> [Problem requirements]: Your task is to transcribe the entries below exactly, from their first line down to the line containing "assert_eq FLAG_CHECKSEQUENCEVERIFY 1024;", and to stop there.

*****

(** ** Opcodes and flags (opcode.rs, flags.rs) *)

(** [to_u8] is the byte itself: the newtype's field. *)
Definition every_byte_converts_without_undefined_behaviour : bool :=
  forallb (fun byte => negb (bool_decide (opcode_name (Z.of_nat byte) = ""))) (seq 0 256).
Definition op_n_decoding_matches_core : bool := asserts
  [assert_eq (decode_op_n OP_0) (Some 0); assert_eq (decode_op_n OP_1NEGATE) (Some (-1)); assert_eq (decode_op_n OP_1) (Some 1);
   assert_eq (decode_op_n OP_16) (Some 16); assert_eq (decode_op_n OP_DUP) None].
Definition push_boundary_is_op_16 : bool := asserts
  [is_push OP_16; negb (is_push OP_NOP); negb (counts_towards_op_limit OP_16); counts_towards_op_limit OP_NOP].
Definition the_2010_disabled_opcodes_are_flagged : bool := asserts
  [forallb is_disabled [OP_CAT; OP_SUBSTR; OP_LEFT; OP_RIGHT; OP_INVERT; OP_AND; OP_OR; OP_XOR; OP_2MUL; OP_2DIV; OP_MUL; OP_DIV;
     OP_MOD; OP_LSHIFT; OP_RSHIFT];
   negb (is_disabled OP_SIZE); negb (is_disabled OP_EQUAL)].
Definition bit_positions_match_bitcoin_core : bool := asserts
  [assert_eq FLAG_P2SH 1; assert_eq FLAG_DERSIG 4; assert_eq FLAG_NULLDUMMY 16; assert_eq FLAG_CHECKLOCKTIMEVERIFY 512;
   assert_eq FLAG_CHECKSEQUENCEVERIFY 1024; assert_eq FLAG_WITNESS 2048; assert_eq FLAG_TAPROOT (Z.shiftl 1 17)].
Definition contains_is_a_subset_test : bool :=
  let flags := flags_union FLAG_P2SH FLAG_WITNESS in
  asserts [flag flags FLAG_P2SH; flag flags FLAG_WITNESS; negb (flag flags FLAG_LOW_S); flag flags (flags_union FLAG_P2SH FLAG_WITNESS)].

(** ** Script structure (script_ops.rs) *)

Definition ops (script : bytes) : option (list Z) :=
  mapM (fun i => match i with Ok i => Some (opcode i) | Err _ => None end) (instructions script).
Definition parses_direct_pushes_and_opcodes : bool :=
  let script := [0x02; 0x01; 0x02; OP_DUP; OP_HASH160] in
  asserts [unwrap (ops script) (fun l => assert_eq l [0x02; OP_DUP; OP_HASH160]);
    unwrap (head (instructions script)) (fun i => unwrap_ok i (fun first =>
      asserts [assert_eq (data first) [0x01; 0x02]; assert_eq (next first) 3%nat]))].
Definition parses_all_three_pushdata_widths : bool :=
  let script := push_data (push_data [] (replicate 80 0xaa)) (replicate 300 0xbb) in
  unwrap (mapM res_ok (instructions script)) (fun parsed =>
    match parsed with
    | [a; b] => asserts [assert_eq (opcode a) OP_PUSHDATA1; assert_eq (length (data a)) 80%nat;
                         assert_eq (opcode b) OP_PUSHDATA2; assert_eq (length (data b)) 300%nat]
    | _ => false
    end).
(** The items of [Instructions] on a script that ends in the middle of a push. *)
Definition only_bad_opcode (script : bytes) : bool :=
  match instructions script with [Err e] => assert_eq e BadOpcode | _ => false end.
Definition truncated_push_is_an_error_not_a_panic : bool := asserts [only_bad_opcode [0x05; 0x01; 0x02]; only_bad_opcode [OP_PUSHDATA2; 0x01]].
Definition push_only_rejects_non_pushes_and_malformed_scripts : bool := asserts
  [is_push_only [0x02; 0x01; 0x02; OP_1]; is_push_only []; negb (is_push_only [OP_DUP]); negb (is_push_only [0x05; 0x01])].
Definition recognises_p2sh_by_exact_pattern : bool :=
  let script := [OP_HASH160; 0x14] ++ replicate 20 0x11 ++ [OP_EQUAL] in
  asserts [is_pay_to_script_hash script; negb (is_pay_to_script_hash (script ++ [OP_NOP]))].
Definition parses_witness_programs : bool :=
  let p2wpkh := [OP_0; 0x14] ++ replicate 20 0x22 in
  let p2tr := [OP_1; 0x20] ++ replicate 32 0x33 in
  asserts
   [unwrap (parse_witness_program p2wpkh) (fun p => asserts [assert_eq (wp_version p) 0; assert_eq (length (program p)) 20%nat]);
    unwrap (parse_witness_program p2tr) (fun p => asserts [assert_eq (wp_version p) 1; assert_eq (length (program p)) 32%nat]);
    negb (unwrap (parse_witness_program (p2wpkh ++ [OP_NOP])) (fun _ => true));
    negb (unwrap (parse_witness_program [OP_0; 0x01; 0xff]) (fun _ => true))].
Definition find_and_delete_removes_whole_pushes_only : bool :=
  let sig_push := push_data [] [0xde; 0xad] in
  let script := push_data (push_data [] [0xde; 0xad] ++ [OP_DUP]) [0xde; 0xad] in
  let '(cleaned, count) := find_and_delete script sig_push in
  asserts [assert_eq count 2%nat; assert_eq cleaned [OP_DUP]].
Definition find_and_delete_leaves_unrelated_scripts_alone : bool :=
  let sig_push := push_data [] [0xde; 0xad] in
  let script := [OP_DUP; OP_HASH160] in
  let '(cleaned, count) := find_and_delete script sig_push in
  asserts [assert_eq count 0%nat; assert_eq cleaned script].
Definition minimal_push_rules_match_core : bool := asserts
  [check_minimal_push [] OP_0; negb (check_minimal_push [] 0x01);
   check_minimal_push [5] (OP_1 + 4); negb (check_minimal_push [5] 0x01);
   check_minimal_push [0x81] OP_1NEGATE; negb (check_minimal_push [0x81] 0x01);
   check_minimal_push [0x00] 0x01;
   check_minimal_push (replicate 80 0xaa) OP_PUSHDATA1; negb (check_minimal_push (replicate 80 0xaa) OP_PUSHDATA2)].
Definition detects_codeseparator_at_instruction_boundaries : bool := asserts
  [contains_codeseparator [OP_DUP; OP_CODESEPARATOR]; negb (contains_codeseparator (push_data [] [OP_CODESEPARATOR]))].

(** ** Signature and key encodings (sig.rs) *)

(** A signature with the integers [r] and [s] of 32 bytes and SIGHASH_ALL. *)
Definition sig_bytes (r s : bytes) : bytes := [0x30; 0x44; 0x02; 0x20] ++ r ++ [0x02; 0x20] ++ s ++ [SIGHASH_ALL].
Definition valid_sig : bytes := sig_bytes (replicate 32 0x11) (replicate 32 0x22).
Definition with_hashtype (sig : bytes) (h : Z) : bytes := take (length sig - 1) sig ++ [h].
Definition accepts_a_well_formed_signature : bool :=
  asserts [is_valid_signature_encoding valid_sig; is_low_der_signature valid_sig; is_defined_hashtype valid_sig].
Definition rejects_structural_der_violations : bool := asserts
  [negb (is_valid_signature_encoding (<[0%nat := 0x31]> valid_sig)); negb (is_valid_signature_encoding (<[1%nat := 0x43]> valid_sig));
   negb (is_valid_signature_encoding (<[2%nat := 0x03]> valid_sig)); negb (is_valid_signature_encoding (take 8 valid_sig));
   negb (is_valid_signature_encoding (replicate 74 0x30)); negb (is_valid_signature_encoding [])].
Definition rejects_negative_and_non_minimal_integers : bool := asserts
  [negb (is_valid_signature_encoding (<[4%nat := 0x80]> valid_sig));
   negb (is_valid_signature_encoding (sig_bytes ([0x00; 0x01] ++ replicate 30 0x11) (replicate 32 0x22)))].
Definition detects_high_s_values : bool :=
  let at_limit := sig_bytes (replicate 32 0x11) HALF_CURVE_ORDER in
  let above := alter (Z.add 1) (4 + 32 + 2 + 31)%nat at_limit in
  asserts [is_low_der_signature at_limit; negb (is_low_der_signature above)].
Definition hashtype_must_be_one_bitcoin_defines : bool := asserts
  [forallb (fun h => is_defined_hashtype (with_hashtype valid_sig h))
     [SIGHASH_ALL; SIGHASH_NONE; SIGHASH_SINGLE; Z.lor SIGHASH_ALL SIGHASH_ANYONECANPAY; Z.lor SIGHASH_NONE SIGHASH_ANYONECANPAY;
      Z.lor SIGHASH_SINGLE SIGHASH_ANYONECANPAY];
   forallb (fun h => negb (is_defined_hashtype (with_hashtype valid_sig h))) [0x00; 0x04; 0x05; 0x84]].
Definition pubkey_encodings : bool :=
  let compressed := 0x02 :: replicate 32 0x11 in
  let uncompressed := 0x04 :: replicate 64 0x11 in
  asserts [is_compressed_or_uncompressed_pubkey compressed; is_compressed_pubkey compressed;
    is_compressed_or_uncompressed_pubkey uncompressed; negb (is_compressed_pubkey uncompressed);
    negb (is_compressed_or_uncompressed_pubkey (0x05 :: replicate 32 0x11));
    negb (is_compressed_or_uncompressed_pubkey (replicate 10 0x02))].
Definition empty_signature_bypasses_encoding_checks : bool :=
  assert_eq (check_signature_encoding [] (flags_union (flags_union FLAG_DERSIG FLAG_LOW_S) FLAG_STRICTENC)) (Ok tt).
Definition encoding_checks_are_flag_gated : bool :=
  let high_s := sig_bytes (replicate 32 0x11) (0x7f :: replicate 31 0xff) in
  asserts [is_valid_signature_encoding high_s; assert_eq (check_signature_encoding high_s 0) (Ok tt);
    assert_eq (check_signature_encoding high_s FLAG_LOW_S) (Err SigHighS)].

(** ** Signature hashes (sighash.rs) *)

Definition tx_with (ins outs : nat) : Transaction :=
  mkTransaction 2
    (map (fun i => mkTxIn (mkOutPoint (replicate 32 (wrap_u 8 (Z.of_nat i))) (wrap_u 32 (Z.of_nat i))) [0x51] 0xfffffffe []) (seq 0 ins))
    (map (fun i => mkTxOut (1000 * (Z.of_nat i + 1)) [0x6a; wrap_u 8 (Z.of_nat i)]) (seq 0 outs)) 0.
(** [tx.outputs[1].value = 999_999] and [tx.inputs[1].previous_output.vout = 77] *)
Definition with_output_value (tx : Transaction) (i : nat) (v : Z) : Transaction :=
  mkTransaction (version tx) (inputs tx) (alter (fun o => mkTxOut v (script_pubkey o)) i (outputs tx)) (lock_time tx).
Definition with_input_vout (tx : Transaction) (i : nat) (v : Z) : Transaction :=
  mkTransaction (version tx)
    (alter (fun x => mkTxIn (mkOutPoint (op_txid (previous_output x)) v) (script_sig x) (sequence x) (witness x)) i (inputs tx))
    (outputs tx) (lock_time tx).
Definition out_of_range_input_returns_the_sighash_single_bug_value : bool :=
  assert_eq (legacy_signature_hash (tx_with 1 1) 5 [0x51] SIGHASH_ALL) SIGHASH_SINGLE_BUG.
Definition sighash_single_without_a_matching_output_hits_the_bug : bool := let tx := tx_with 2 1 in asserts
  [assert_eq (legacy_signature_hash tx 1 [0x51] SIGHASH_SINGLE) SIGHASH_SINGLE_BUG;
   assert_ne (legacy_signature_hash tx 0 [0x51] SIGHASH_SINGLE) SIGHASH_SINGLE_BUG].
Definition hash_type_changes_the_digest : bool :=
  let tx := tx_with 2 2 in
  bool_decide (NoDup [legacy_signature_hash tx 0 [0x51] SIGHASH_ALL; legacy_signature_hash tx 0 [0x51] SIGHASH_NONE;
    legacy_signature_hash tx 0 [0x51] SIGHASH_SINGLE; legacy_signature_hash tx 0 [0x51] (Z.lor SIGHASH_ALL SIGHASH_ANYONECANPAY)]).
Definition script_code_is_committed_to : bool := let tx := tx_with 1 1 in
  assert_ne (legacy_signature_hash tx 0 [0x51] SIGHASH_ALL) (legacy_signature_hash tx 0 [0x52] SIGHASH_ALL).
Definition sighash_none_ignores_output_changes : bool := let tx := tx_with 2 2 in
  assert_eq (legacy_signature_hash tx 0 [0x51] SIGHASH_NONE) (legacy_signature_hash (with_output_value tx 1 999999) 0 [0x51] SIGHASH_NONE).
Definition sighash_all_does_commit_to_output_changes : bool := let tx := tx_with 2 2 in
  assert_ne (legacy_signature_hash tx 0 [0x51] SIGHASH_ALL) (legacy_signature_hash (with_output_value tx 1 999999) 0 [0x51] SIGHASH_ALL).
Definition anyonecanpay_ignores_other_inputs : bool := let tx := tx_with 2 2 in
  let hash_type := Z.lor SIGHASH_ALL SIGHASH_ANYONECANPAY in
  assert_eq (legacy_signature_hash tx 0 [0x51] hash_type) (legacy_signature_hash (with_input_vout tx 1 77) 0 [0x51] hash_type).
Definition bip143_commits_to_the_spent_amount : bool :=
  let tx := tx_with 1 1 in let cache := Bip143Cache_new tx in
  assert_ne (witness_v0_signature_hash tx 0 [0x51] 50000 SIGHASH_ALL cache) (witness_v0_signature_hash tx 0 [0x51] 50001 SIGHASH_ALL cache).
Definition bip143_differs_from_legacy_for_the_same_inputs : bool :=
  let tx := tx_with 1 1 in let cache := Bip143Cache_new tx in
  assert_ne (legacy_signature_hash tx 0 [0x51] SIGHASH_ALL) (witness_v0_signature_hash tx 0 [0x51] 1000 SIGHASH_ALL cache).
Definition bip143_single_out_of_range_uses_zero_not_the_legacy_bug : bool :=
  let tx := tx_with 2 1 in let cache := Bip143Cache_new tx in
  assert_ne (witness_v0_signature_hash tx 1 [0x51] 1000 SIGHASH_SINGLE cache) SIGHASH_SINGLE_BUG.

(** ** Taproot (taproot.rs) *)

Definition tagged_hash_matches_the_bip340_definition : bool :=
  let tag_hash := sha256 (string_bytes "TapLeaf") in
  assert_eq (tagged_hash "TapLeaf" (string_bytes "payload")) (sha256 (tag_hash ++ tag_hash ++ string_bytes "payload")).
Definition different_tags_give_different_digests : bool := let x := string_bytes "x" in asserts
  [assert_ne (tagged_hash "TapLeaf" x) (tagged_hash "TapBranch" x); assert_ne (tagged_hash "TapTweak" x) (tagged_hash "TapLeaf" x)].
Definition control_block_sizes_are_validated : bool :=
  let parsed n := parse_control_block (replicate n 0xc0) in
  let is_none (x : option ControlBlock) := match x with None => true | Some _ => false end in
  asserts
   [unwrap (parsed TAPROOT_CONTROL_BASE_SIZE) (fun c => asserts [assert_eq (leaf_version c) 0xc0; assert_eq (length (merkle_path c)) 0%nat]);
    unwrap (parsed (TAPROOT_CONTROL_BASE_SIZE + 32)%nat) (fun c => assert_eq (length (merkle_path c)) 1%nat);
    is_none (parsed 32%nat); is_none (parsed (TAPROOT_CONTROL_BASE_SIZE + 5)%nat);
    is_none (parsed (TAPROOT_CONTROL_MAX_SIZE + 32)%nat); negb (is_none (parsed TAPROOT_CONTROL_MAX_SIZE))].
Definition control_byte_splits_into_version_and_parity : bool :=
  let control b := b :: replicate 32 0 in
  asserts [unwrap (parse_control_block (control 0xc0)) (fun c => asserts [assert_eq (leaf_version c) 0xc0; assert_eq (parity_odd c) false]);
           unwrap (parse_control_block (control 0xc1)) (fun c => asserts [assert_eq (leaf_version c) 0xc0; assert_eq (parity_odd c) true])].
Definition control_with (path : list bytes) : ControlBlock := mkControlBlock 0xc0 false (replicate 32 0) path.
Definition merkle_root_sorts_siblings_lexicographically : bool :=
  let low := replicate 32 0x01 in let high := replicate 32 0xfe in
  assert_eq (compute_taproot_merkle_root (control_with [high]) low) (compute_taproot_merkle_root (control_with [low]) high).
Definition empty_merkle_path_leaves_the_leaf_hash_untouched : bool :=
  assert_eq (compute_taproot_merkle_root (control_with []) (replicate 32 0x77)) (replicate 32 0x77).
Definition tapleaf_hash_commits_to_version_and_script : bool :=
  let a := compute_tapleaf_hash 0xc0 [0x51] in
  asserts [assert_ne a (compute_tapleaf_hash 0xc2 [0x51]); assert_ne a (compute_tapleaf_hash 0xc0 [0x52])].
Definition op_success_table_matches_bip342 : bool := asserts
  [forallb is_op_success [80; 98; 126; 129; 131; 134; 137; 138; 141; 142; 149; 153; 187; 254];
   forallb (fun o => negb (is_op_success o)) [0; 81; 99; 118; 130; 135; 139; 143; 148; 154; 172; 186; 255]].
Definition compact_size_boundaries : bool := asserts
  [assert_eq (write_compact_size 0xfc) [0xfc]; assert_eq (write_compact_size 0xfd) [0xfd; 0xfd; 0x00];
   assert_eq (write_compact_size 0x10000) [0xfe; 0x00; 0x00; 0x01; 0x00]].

*****

> [The completed task]:
(** ** Opcodes and flags (opcode.rs, flags.rs) *)

(** [to_u8] is the byte itself: the newtype's field. *)
Definition every_byte_converts_without_undefined_behaviour : bool :=
  forallb (fun byte => negb (bool_decide (opcode_name (Z.of_nat byte) = ""))) (seq 0 256).
Definition op_n_decoding_matches_core : bool := asserts
  [assert_eq (decode_op_n OP_0) (Some 0); assert_eq (decode_op_n OP_1NEGATE) (Some (-1)); assert_eq (decode_op_n OP_1) (Some 1);
   assert_eq (decode_op_n OP_16) (Some 16); assert_eq (decode_op_n OP_DUP) None].
Definition push_boundary_is_op_16 : bool := asserts
  [is_push OP_16; negb (is_push OP_NOP); negb (counts_towards_op_limit OP_16); counts_towards_op_limit OP_NOP].
Definition the_2010_disabled_opcodes_are_flagged : bool := asserts
  [forallb is_disabled [OP_CAT; OP_SUBSTR; OP_LEFT; OP_RIGHT; OP_INVERT; OP_AND; OP_OR; OP_XOR; OP_2MUL; OP_2DIV; OP_MUL; OP_DIV;
     OP_MOD; OP_LSHIFT; OP_RSHIFT];
   negb (is_disabled OP_SIZE); negb (is_disabled OP_EQUAL)].
Definition bit_positions_match_bitcoin_core : bool := asserts
  [assert_eq FLAG_P2SH 1; assert_eq FLAG_DERSIG 4; assert_eq FLAG_NULLDUMMY 16; assert_eq FLAG_CHECKLOCKTIMEVERIFY 512;
   assert_eq FLAG_CHECKSEQUENCEVERIFY 1024; assert_eq FLAG_WITNESS 2048; assert_eq FLAG_TAPROOT (Z.shiftl 1 17)].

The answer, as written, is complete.